Each has strengths and weaknesses, and no type is best for all countries and circumstances. It is important to choose the system that is most suitable for the context in which it will be administered.

The periodic list is simplest in many respects. A new list of eligible voters is generated for each electoral event, and there is no need to maintain it as current, accurate or complete beyond that event. Consequently, the periodic list requires minimal ongoing administrative support between elections. To create the list, however, involves a major effort by the election authority in the period leading up to an election, often using temporary personnel.

The continuous register or list builds on previous registration efforts, with the aim of maintaining a list updated regularly. This involves significant ongoing administrative effort. The result is that the election authority will need a larger staff throughout the electoral cycle (that is, the full period from one election to the next). Updating necessitates tracking population changes: citizens who have reached voting age; deaths; people who have lost the right to vote because they were convicted of a criminal offence; or changes of address. Many jurisdictions have no formal or legal requirement for citizens to report a change in status to the election authority within a specified time. To obtain the information it needs for updating entries in a continuous list, the authority typically seeks data-sharing agreements with other government ministries or public agencies, such as driver’s licence bureaus (motor vehicle registers), tax departments and the post office. Updates through data sharing are facilitated if each citizen is assigned and uses a citizen identification number; without that, it can be difficult to match files.

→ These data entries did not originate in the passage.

(* ===== verification/PstmMont.v ===== *)
(** * Multiple-precision integers: Montgomery reduction

    [pstm_montgomery_setup], [pstm_montgomery_calc_normalization] and
    [pstm_montgomery_reduce] of networking/tls_pstm.c and
    networking/tls_pstm_montgomery_reduce.c: the constant [-1/m mod B], the
    number [R = B^used mod m], and [a/R mod m]. *)

From Stdlib Require Import ZArith List Lia Bool.
From S2P Require Import Prelude Words Mem Pstm PstmVal PstmOps PstmMul PstmDiv.
Import ListNotations.
Local Open Scope Z_scope.
Local Open Scope res_scope.

Module PstmR.
Import Pstm PstmV PstmO PstmM PstmD.

(** The program returns, with a result that satisfies [P]. *)
Definition returns {A} (P : A -> Prop) (m : result A) : Prop := ends (fun _ : error => False) P m.

Lemma returns_ok {A} (P : A -> Prop) (m : result A) : returns P m <-> exists a, m = Ok a /\ P a.
Proof.
  split; [destruct m as [a| | |]; cbn; intros H; try contradiction; exists a; auto|]. intros (a & -> & H). exact H.
Qed.

Lemma returns_bind {A C} (P : A -> Prop) (Q : C -> Prop) (m : result A) (f : A -> result C) :
  returns P m -> (forall a, P a -> returns Q (f a)) -> returns Q (rbind m f).
Proof. apply ends_bind. Qed.

Lemma failing_ok {A} c (P : A -> Prop) (m : result A) : returns P m -> returns P (failing c m).
Proof. destruct m; cbn; auto; contradiction. Qed.

(** ** The constant of the reduction *)

Section Setup.
Variable b : Z.
Hypotheses (Hb : digit b) (Hodd : Z.land b 1 <> 0).

Definition inverse_mod (N x : Z) : Prop := (N | b * x - 1).

Lemma inverse_u32 N x : (N | B) -> inverse_mod N x -> inverse_mod N (u32 x).
Proof.
  intros (k & Hk) (c & Hc). pose proof (Z.div_mod x B ltac:(discriminate)) as E. unfold inverse_mod. change (u32 x) with (x mod B).
  exists (c - b * (x / B) * k). rewrite Z.mul_sub_distr_r, <- Hc, <- Z.mul_assoc, <- Hk. replace (x mod B) with (x - B * (x / B)) by lia. ring.
Qed.

Lemma newton_step N x : (N * N | B) -> inverse_mod N x -> inverse_mod (N * N) (u32 (x * u32 (2 - u32 (b * x)))).
Proof.
  intros HN (c & Hc). apply inverse_u32; [exact HN|]. destruct HN as (k & Hk). pose proof (Z.div_mod (b * x) B ltac:(discriminate)) as E1.
  change (u32 (b * x)) with ((b * x) mod B). set (w := (b * x) mod B) in *. pose proof (Z.div_mod (2 - w) B ltac:(discriminate)) as E2.
  change (u32 (2 - w)) with ((2 - w) mod B). set (v := (2 - w) mod B) in *. set (i := b * x / B) in *. set (i' := (2 - w) / B) in *.
  assert (Ev : v = 2 - b * x + B * (i - i')) by lia. exists (- c * c + b * x * (i - i') * k). rewrite Ev, Hk.
  assert (Ebx : b * x = 1 + c * N) by lia. transitivity (b * x * (2 - b * x) + b * x * (k * (N * N) * (i - i')) - 1); [ring|]. rewrite Ebx. ring.
Qed.
Lemma crt_spec tmp : operand tmp -> mag tmp = c -> exists t, crt key tmp = Ok t /\ ok t /\ mag t = z.
Proof.
  intros Ht Ec. destruct crt_bounds as (Hp & Hq & Ha & Hb & Hh & Hz). pose proof HK as [Kp Kq Kr KdP KdQ KqP KqPs Kl Kls KN Kinv]. fold p q in KN, Kinv.
  pose proof HW as [Wp Wq Fp Fq Wd Wm Wn]. fold a b p in Wd, Wm, Wn. rewrite <- Ec in Wp, Wq, Fp, Fq. unfold crt.
  destruct (exptmod_spec tmp (key_dP key) (key_p key) (pstm_init_size (alloc (key_p key))) Kp Ht Wp KdP (ok_raw _ (init_size_ok _)) Fp) as (ta & E & Hta & Sta & Ema & _).
  rewrite E. cbn [tracing rbind]. clear E. rewrite Ec in Ema. fold (half_p key c) a in Ema.
  destruct (exptmod_spec tmp (key_dQ key) (key_q key) (pstm_init_size (alloc (key_q key))) Kq Ht Wq KdQ (ok_raw _ (init_size_ok _)) Fq) as (tb & E & Htb & Stb & Emb & Elb).
  rewrite E. cbn [tracing rbind]. clear E. rewrite Ec in Emb. fold (half_q key c) b in Emb. rewrite alloc_init in Elb.
  pose proof (used_mono ta (key_p key) Hta (ok_raw _ (mod_ok _ Kp)) ltac:(fold p; lia)) as Hua. pose proof (used_mono tb (key_q key) Htb (ok_raw _ (mod_ok _ Kq)) ltac:(fold q; lia)) as Hub.
  destruct (pstm_sub_spec false ta tb tmp Hta Htb (ok_raw _ (op_ok _ Ht)) ltac:(discriminate)) as (s & E & Hs & Es & _).
  { rewrite Sta, Stb. cbn [Bool.eqb]. apply diff_near; assumption. }
  rewrite E. cbn [tracing rbind]. clear E. assert (Evs : sval s = a - b) by (rewrite Es; unfold sval; rewrite Sta, Stb; lia).
  assert (Ems : mag s = Z.abs (a - b)) by (destruct (Z.lt_ge_cases (a - b) 0); [pose proof (sval_neg s Hs ltac:(lia))|pose proof (sval_pos s Hs ltac:(lia))]; lia).
  assert (Hus : (used s <= Nat.max (used (key_p key)) (used (key_q key)))%nat).
  { destruct (Z.le_gt_cases a b); [transitivity (used (key_q key)); [|lia]|transitivity (used (key_p key)); [|lia]]; apply used_mono; auto; try apply ok_raw; try apply mod_ok; auto; fold p q; lia. }
  assert (Hu0 : (0 < used (key_qP key))%nat).
  { destruct (used (key_qP key)) eqn:E0; [|lia]. apply used_mag in E0; [|exact KqP]. rewrite E0, Z.mul_0_l, Z.mod_0_l in Kinv by lia. discriminate. }
  pose proof (mod_size _ Kp). pose proof (mod_size _ Kq).
  destruct (mulmod_spec_signed true s (key_qP key) (key_p key) s Hs KqP (mod_ok _ Kp) (ok_raw _ Hs) KqPs (mod_pos _ Kp) ltac:(fold p; lia) ltac:(lia) ltac:(lia)) as (m & E & Hm & Sm & Emm).
  { fold p. rewrite Ems. exact Wm. }
  { intros Sn. fold p. rewrite Ems. assert (Hlt : a < b) by (unfold sval in Evs; rewrite Sn in Evs; pose proof (raw_range s (ok_raw s Hs)); destruct (Z.eq_dec (mag s) 0) as [E0|]; [|lia]; apply used_mag in E0; [|exact Hs]; apply Hs in E0; congruence).
    replace (Z.abs (a - b)) with (b - a) by lia. apply Wn, Hlt. }
  rewrite E. cbn [tracing rbind]. clear E. fold p in Emm. rewrite Evs in Emm. fold h in Emm.
  pose proof (used_mono m (key_p key) Hm (ok_raw _ (mod_ok _ Kp)) ltac:(fold p; lia)) as Hum.
  destruct (mul_comba_spec m (key_q key) m None (ok_raw m Hm) (ok_raw _ (mod_ok _ Kq)) (ok_raw m Hm)) as (t & E & Ht' & Emt & _ & St); [unfold small, B; unfold PSTM_MAX_SIZE in *; lia|].
  rewrite E. cbn [tracing rbind]. clear E. fold q in Emt. rewrite Emm in Emt. assert (St' : sign t = false) by (rewrite St, Sm, (mod_pos _ Kq); destruct (mag t =? 0); reflexivity).
  assert (Hut : (used t <= used (key_p key) + used (key_q key))%nat).
  { apply used_le; [exact Ht'|]. rewrite Emt, pB_add. pose proof (raw_range _ (ok_raw _ (mod_ok _ Kp))) as Rp. pose proof (raw_range _ (ok_raw _ (mod_ok _ Kq))) as Rq. fold p in Rp. fold q in Rq. nia. }
  destruct (pstm_add_spec true t tb t Ht' Htb (ok_raw t Ht')) as (r & E & Hr & Ev & _); [reflexivity| |].
  { rewrite St', Stb. cbn [Bool.eqb]. split; [discriminate|]. split; [intros _; lia|lia]. }
  rewrite E. exists r. split; [reflexivity|]. split; [exact Hr|]. assert (Ev' : sval r = z) by (rewrite Ev; unfold sval, z; rewrite St', Stb, Emt, Emb; ring).
  destruct (sval_pos r Hr ltac:(lia)) as (_ & ->). exact Ev'.
Qed.
End Crt.
Lemma components_at pos bound ns rest :
  skipn pos buf = concat (map (item 2) ns) ++ rest -> eight ns -> (pos + length (concat (map (item 2) ns)) <= bound)%nat ->
  exists k, key_components buf pos bound = Ok k /\ key_of ns k.
Proof.
  intros E (Hlen & Hns) Hbound. unfold key_components. assert (Hmax : (PSTM_MAX_SIZE * 4 < 256 * 256)%nat) by (unfold PSTM_MAX_SIZE; lia).
  do 8 (destruct ns as [|?b ns]; [discriminate Hlen|]; cbn [length] in Hlen; apply Nat.succ_inj in Hlen; apply Forall_cons_iff in Hns; destruct Hns as (? & Hns)).
  destruct ns; [|discriminate]. clear Hns Hlen. cbn [map concat] in E, Hbound. rewrite !length_app in Hbound. rewrite <- !app_assoc in E. cbn [length] in Hbound.
  do 7 (match type of E with skipn ?p _ = item 2 ?b ++ ?r =>
    let n := fresh "n" in
    destruct (number_at buf Hb p bound 2 b r E ltac:(assumption) ltac:(lia)) as (n & -> & ? & ?); cbn [rbind];
    let Es := fresh in destruct (skip_at buf p bound 2 b r E ltac:(lia) ltac:(lia)) as (Es & E'); rewrite Es; cbn [rbind]; clear E Es; rename E' into E end).
  cbn [app] in E. match type of E with skipn ?p _ = item 2 ?b ++ ?r =>
    destruct (number_at buf Hb p bound 2 b r E ltac:(assumption) ltac:(lia)) as (n7 & -> & ? & ?); cbn [rbind] end.
  match goal with |- context [pstm_unsigned_bin_size ?N] => destruct (bin_size_spec N) as (k & Ek & Hk) end; [match goal with H : number ?N |- ok ?N => apply H end|].
  rewrite Ek. cbn [rbind]. eexists. split; [reflexivity|]. unfold key_of, numbers. cbn [key_N key_e key_d key_p key_q key_dP key_dQ key_qP size optimized map].
  split; [congruence|]. split; [repeat (apply Forall_cons; [assumption|]); apply Forall_nil|]. split; [exact Hk|reflexivity].
Qed.
Lemma set_pointers_reads cw cr qw qr :
  AES.ctx_array (aes_decrypt (params (tls cr))) -> suite_ok (params (tls cw)) -> same_suite (params (tls cw)) (params (tls cr)) ->
  our_key qw = peer_key qr -> our_IV qw = peer_IV qr -> bytes (our_key qw) -> bytes (our_IV qw) -> (32 <= length (our_key qw))%nat -> (4 <= length (our_IV qw))%nat ->
  reader_ok bld (params (tls (set_pointers cw qw))) (changed (params (tls (set_pointers cr qr)))) (key_at (params (tls cw)) (our_key qw)).
Proof.
  intros Ha Hs [Em Ek Ei Eg] Ekey Eiv Bk Bi Lk Li. split; [exists (aes_decrypt (params (tls cr))); split; [exact Ha|]|].
  { unfold key_at. rewrite Ekey, <- Ek. reflexivity. }
  split; [apply key_at_ok; auto|]. split; [exact Eg|]. split; [exact Em|]. split; [reflexivity|].
  change (peer_write_IV (changed (params (tls (set_pointers cr qr))))) with (peer_IV qr). change (our_write_IV (params (tls (set_pointers cw qw)))) with (our_IV qw).
  rewrite <- Eiv. auto.
Qed.

Definition client_pointers (p : tls_params) (kb : list Z) : pointers :=
  let at_ n := advance kb n in
  mk_ptr kb (at_ (MAC_size p)) (at_ (2 * MAC_size p)) (at_ (2 * MAC_size p + key_size p)) (at_ (2 * (MAC_size p + key_size p))) (at_ (2 * (MAC_size p + key_size p) + IV_size p)).
Definition swap_pointers (q : pointers) : pointers := mk_ptr (peer_MAC q) (our_MAC q) (peer_key q) (our_key q) (peer_IV q) (our_IV q).

Lemma advance_advance kb a b : 0 <= a -> 0 <= b -> advance (advance kb a) b = advance kb (a + b).
Proof. intros Ha Hb. unfold advance. rewrite skipn_skipn. f_equal. lia. Qed.

Lemma client_keys_spec c : suite_ok (params (tls c)) -> client_keys c = set_pointers c (client_pointers (params (tls c)) (key_block c)).
Proof.
  intros Hs. pose proof (suite_sizes _ Hs) as (Hm & Hk & Hi & _). unfold client_keys, set_pointers, client_pointers. cbn [our_MAC peer_MAC our_key peer_key our_IV peer_IV].
  rewrite !advance_advance by lia. f_equal; f_equal; lia.
Qed.

Lemma server_keys_spec c : suite_ok (params (tls c)) -> server_keys c = set_pointers c (swap_pointers (client_pointers (params (tls c)) (key_block c))).
Proof.
  intros Hs. pose proof (suite_sizes _ Hs) as (Hm & Hk & Hi & _). unfold server_keys, set_pointers, swap_pointers, client_pointers. cbn [our_MAC peer_MAC our_key peer_key our_IV peer_IV].
  rewrite !advance_advance by lia. f_equal; f_equal; lia.
Qed.

(** Each side reads what the other side writes, the server at once, the client
    after the server's [ChangeCipherSpec]; the keys are the parts of the key
    block. *)
Record agreed (kb : list Z) (pc ps : tls_params) : Prop := {
  agreed_parts : partition kb pc ps;
  client_to_server : writes pc (client_write_key pc kb) /\ reader_ok bld pc ps (client_write_key pc kb);
  server_to_client : writes ps (server_write_key pc kb) /\ reader_ok bld ps (changed pc) (server_write_key pc kb) }.

Lemma advance_part kb rest i n : 0 <= i -> 0 <= n -> i + n <= Z.of_nat (length kb) -> firstn (Z.to_nat n) (advance (kb ++ rest) i) = part kb i n.
Proof.
  intros Hi Hn Hl. unfold advance, part, slice. rewrite skipn_app, firstn_app, length_skipn. replace (Z.to_nat n - (length kb - Z.to_nat i))%nat with 0%nat by lia.
  cbn [firstn]. apply app_nil_r.
Qed.

Ltac fields := unfold client_pointers, swap_pointers; cbn [our_MAC peer_MAC our_key peer_key our_IV peer_IV].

Even greater administrative effort is required for a civil registry. This is a population register that includes the name and other identifying characteristics of citizens, such as the citizen identification number, date of birth, address and gender. It is used for various public purposes. One of these is to generate a voters list for elections. The civil registry is maintained by authorities other than election authorities – perhaps the taxation department. Citizens must keep their information up to date in the registry in order to continue receiving various social benefits, including education, health care and employment benefits. The election authority plays little or no role in updating the voters list, simply receiving this database from the body in charge of the civil registry. This gives the election authority much less responsibility and control over the quality of the list than it would have if it maintained a continuous register.